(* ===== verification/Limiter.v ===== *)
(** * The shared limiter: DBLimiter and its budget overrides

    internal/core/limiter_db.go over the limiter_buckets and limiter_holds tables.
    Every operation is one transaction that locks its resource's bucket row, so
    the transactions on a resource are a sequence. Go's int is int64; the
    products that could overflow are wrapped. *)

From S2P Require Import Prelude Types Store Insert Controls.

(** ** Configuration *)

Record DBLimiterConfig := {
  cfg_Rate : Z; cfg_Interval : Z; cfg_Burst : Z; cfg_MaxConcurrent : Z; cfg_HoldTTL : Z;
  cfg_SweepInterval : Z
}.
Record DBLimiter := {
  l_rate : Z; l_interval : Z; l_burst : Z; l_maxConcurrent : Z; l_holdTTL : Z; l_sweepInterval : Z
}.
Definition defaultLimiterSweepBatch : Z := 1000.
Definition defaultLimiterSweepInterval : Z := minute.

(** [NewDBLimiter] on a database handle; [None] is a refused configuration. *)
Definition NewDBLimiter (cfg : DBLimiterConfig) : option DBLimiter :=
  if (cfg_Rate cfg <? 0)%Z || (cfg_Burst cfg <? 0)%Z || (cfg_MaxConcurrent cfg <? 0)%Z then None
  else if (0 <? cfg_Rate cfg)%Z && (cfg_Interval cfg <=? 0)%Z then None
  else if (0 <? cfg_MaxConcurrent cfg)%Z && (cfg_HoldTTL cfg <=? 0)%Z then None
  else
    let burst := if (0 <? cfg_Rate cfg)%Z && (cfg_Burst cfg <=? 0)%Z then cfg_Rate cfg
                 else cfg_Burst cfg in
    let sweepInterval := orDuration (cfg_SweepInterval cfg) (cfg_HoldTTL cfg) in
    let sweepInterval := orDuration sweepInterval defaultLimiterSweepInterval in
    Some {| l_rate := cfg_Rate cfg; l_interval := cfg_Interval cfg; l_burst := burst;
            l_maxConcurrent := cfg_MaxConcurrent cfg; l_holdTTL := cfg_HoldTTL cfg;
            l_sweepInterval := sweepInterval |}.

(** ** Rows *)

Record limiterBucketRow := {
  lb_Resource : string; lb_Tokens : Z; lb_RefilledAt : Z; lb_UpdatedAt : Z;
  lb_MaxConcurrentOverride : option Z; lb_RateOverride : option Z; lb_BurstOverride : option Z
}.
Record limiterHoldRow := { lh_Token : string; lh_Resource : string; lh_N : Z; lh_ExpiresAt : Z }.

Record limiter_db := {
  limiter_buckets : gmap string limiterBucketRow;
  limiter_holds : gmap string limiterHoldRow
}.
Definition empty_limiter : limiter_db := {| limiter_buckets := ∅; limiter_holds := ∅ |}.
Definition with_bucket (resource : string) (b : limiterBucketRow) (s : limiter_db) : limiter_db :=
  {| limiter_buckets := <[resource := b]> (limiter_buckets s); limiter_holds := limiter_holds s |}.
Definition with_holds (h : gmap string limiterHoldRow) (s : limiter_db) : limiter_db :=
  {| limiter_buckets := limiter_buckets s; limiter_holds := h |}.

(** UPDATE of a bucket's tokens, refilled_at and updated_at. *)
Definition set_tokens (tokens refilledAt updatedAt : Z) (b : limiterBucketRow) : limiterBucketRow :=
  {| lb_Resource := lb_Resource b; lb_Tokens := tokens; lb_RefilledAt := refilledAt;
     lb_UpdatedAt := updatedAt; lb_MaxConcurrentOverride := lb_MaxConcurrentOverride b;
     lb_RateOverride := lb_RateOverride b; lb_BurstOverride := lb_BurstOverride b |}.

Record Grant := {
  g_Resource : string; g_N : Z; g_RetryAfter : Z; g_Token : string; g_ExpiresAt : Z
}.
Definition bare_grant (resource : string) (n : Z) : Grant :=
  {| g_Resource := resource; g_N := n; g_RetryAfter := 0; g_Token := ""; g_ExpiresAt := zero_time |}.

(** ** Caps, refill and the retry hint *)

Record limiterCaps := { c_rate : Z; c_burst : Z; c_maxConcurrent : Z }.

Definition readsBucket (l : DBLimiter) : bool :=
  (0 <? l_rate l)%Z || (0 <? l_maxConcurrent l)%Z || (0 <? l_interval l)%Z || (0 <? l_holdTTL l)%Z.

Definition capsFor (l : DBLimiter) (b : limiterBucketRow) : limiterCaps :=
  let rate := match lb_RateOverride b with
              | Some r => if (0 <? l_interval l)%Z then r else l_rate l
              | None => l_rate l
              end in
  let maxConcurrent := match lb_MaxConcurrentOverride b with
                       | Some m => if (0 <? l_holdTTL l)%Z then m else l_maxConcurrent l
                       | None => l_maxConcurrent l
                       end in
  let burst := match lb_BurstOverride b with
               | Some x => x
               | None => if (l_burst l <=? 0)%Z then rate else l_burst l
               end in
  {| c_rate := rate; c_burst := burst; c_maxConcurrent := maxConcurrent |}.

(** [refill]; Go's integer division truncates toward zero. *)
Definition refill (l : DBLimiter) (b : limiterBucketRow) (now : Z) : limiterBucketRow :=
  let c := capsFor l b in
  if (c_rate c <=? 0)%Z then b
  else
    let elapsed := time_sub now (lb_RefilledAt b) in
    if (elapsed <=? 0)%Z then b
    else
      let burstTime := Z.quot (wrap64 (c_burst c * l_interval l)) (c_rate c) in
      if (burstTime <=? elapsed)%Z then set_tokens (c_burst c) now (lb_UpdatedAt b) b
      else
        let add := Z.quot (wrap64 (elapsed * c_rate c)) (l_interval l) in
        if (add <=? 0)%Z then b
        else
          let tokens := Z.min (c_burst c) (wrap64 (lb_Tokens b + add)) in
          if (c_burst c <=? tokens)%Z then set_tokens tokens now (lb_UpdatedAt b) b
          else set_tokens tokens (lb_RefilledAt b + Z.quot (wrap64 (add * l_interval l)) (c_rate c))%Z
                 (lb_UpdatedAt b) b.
· · · · · · ·
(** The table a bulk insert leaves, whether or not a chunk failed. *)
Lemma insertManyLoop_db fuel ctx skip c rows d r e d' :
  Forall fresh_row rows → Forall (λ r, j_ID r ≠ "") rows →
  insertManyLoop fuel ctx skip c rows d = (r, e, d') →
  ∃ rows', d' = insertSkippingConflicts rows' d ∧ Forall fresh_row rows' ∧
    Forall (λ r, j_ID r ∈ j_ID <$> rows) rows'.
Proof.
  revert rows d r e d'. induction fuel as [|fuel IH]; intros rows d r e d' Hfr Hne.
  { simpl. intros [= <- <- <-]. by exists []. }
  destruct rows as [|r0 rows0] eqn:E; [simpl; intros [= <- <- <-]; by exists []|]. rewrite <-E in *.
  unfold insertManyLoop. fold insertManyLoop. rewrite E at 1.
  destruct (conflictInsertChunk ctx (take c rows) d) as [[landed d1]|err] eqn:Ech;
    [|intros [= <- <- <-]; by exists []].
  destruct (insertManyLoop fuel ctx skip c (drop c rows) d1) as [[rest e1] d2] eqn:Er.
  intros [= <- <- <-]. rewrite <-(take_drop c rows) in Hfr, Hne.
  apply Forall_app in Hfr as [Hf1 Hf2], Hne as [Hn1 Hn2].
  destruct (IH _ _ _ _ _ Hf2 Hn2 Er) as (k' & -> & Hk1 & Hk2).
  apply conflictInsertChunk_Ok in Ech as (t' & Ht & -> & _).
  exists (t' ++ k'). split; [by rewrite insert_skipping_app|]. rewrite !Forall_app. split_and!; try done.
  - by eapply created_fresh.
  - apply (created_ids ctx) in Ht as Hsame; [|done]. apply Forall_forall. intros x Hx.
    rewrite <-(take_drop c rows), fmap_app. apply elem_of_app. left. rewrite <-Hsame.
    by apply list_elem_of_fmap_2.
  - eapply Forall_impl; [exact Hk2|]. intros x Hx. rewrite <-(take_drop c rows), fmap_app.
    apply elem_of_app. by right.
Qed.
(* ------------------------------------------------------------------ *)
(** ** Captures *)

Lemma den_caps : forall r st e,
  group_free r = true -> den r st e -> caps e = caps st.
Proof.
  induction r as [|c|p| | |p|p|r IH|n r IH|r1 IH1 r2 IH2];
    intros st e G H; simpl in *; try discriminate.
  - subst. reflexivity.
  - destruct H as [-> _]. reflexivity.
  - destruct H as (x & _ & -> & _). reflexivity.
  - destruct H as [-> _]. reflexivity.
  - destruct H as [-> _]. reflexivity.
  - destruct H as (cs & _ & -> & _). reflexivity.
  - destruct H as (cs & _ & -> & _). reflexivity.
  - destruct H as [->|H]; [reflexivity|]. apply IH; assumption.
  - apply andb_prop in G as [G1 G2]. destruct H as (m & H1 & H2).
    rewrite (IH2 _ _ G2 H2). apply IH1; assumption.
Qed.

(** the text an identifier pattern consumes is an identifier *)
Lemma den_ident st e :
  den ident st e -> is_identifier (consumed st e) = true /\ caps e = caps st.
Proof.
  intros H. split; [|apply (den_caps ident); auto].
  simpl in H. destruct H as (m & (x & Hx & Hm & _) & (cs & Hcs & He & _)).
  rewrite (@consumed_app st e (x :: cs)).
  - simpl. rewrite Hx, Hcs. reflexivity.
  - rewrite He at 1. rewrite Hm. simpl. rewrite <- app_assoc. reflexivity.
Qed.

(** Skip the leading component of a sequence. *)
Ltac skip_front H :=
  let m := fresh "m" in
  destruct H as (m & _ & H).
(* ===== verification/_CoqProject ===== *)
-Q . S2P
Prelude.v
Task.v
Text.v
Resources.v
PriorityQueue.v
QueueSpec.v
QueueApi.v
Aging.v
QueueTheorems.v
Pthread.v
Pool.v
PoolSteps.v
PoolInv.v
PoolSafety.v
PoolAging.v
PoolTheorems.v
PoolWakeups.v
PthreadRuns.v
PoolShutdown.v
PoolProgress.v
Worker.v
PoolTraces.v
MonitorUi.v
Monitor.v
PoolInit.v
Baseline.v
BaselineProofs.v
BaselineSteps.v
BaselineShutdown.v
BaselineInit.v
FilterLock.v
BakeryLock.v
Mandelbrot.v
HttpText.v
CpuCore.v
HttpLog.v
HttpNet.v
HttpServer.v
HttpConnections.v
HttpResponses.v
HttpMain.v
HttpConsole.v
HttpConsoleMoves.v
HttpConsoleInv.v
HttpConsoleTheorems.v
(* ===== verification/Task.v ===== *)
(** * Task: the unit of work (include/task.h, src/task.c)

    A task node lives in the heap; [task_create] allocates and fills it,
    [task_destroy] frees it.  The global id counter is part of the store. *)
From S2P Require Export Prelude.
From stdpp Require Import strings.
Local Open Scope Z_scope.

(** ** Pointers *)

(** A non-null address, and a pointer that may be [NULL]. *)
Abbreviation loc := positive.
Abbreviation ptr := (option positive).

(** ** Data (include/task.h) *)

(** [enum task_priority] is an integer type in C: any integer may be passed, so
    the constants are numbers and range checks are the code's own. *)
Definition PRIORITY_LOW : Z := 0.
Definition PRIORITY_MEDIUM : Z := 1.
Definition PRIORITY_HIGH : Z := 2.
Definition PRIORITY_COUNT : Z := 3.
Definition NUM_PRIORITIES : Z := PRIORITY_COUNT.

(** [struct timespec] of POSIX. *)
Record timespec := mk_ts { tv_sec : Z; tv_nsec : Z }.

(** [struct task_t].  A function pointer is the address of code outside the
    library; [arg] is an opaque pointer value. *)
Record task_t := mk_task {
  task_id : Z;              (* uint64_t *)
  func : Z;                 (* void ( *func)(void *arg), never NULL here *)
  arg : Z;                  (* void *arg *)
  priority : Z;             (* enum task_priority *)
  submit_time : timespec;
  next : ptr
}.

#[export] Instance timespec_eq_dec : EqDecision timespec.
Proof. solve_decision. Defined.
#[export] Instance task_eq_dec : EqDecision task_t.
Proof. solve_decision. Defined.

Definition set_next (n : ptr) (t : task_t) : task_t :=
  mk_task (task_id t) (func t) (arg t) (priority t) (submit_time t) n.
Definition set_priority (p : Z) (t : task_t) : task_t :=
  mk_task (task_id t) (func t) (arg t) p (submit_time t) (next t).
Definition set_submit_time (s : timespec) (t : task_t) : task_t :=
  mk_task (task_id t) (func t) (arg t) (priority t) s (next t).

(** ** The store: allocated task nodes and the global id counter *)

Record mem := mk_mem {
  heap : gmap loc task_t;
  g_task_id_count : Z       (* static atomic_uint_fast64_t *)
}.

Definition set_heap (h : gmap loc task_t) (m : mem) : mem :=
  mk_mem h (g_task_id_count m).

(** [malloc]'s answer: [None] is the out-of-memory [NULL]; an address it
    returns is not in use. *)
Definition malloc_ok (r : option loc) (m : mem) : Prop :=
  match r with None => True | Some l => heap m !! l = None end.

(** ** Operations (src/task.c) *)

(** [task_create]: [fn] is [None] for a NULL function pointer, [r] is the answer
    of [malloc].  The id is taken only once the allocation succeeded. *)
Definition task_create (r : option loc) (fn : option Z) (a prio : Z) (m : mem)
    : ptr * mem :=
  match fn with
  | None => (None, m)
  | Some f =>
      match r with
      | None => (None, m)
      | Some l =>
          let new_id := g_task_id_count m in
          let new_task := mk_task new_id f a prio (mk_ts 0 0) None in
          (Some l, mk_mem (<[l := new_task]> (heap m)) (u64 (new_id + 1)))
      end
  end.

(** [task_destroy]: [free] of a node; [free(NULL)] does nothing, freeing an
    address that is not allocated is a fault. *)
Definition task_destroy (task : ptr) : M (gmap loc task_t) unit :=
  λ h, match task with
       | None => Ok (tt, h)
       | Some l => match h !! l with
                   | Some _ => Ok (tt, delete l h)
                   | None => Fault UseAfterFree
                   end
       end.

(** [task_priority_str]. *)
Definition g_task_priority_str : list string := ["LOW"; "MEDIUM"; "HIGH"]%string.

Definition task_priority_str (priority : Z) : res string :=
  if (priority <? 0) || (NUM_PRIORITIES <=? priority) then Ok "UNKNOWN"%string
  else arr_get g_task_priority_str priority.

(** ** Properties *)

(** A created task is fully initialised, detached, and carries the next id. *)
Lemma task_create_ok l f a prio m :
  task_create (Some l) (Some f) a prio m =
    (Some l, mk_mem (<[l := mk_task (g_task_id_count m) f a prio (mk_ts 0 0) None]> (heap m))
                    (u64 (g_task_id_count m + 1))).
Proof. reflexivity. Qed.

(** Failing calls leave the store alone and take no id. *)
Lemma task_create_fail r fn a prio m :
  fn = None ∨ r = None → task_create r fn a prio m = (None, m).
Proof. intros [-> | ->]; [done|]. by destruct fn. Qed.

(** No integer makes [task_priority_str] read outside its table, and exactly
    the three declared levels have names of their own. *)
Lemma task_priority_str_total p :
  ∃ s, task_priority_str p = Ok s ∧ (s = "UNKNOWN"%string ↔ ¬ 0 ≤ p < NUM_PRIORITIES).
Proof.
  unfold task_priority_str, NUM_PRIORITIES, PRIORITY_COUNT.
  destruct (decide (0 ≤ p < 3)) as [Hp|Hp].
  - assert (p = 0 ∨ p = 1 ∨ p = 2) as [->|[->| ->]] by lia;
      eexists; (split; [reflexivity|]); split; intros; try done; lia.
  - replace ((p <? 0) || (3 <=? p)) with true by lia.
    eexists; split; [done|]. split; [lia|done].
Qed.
· · · · · · ·
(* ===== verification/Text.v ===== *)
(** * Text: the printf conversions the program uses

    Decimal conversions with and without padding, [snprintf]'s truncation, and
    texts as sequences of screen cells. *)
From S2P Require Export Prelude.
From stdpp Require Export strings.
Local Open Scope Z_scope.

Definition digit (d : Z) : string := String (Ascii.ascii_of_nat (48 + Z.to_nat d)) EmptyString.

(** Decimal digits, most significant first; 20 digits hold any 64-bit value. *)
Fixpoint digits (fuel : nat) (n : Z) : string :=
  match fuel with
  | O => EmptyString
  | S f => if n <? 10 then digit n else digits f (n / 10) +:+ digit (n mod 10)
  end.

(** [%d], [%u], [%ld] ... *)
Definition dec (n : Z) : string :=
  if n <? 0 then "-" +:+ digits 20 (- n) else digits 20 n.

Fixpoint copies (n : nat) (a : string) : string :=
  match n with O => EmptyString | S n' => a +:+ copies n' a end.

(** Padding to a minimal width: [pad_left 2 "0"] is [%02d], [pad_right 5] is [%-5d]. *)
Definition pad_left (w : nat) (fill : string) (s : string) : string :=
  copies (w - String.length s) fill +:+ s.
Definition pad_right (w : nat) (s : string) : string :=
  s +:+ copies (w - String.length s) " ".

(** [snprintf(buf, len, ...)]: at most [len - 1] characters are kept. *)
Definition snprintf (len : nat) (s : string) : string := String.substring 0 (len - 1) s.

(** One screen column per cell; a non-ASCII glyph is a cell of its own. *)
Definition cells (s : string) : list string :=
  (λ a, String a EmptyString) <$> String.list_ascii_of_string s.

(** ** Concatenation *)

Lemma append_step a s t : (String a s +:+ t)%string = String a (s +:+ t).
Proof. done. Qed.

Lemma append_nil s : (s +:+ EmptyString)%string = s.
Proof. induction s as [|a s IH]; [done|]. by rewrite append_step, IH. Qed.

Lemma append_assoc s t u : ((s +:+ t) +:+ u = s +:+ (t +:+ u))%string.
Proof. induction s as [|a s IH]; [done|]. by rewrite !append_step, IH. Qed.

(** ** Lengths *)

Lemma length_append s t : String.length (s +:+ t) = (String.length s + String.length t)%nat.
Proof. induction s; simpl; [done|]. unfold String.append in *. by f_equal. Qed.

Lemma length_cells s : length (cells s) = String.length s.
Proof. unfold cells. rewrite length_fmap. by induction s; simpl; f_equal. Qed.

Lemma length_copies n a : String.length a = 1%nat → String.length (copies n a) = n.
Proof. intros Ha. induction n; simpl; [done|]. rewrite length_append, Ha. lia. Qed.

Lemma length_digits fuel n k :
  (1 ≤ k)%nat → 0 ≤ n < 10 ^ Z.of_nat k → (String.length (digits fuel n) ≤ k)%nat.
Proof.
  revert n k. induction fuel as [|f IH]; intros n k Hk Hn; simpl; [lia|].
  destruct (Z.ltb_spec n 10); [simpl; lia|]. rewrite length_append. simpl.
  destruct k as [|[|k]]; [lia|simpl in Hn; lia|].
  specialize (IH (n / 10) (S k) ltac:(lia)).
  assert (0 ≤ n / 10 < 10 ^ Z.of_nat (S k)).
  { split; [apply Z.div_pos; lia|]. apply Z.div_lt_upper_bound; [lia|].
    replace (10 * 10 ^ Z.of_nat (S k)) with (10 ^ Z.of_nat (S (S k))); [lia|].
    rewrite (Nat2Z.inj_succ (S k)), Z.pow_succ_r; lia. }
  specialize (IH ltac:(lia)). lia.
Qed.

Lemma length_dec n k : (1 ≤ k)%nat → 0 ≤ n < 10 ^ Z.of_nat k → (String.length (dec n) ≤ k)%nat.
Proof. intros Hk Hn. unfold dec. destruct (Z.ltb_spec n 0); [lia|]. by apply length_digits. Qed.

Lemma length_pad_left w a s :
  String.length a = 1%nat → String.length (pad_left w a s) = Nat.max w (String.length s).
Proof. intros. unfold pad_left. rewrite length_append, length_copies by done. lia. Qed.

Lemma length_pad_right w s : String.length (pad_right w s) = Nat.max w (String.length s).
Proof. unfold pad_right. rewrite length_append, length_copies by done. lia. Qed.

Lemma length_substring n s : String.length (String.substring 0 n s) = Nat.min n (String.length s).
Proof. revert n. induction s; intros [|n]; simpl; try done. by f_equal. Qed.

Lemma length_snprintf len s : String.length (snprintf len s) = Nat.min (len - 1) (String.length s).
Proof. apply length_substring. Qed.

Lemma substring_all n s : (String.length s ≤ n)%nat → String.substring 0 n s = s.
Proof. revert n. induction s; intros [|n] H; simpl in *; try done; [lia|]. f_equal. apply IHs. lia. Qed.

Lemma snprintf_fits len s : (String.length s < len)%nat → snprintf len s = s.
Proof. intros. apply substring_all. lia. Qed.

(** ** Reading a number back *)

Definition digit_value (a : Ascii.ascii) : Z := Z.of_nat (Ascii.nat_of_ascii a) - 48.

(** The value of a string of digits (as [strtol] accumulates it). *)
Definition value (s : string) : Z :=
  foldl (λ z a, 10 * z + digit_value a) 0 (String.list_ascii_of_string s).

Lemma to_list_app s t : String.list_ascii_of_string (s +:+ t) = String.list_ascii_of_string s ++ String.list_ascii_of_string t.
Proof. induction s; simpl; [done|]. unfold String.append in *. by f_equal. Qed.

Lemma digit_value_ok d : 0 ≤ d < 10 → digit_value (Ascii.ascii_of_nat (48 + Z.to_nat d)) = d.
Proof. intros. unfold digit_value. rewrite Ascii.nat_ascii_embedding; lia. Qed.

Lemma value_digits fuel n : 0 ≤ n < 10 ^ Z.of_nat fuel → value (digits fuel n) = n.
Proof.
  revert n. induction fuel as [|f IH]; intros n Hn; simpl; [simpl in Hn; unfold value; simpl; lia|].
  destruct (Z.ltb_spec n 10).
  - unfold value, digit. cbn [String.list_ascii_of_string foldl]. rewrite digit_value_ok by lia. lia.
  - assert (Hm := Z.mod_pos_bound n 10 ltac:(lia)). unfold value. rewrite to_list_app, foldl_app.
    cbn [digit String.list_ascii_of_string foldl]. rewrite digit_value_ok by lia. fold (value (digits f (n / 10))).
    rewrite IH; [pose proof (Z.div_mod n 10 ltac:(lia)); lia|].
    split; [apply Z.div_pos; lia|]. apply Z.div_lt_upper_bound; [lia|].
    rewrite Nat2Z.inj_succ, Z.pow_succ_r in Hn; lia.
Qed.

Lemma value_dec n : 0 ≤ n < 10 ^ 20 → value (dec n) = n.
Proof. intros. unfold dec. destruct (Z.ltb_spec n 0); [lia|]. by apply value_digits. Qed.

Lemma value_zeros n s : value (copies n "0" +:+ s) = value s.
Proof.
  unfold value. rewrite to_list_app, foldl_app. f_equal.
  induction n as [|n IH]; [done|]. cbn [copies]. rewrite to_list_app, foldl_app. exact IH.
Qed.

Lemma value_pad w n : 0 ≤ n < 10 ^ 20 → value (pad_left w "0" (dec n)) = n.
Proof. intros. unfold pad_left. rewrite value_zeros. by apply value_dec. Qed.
· · · · · · ·
Please give an exact copy of the lines above, beginning with the line containing "destruct H as (m & _ & H)." and running through the line containing "HttpConsole.v", and of no other lines.

  destruct H as (m & _ & H).
(* ===== verification/_CoqProject ===== *)
-Q . S2P
Prelude.v
Task.v
Text.v
Resources.v
PriorityQueue.v
QueueSpec.v
QueueApi.v
Aging.v
QueueTheorems.v
Pthread.v
Pool.v
PoolSteps.v
PoolInv.v
PoolSafety.v
PoolAging.v
PoolTheorems.v
PoolWakeups.v
PthreadRuns.v
PoolShutdown.v
PoolProgress.v
Worker.v
PoolTraces.v
MonitorUi.v
Monitor.v
PoolInit.v
Baseline.v
BaselineProofs.v
BaselineSteps.v
BaselineShutdown.v
BaselineInit.v
FilterLock.v
BakeryLock.v
Mandelbrot.v
HttpText.v
CpuCore.v
HttpLog.v
HttpNet.v
HttpServer.v
HttpConnections.v
HttpResponses.v
HttpMain.v
HttpConsole.v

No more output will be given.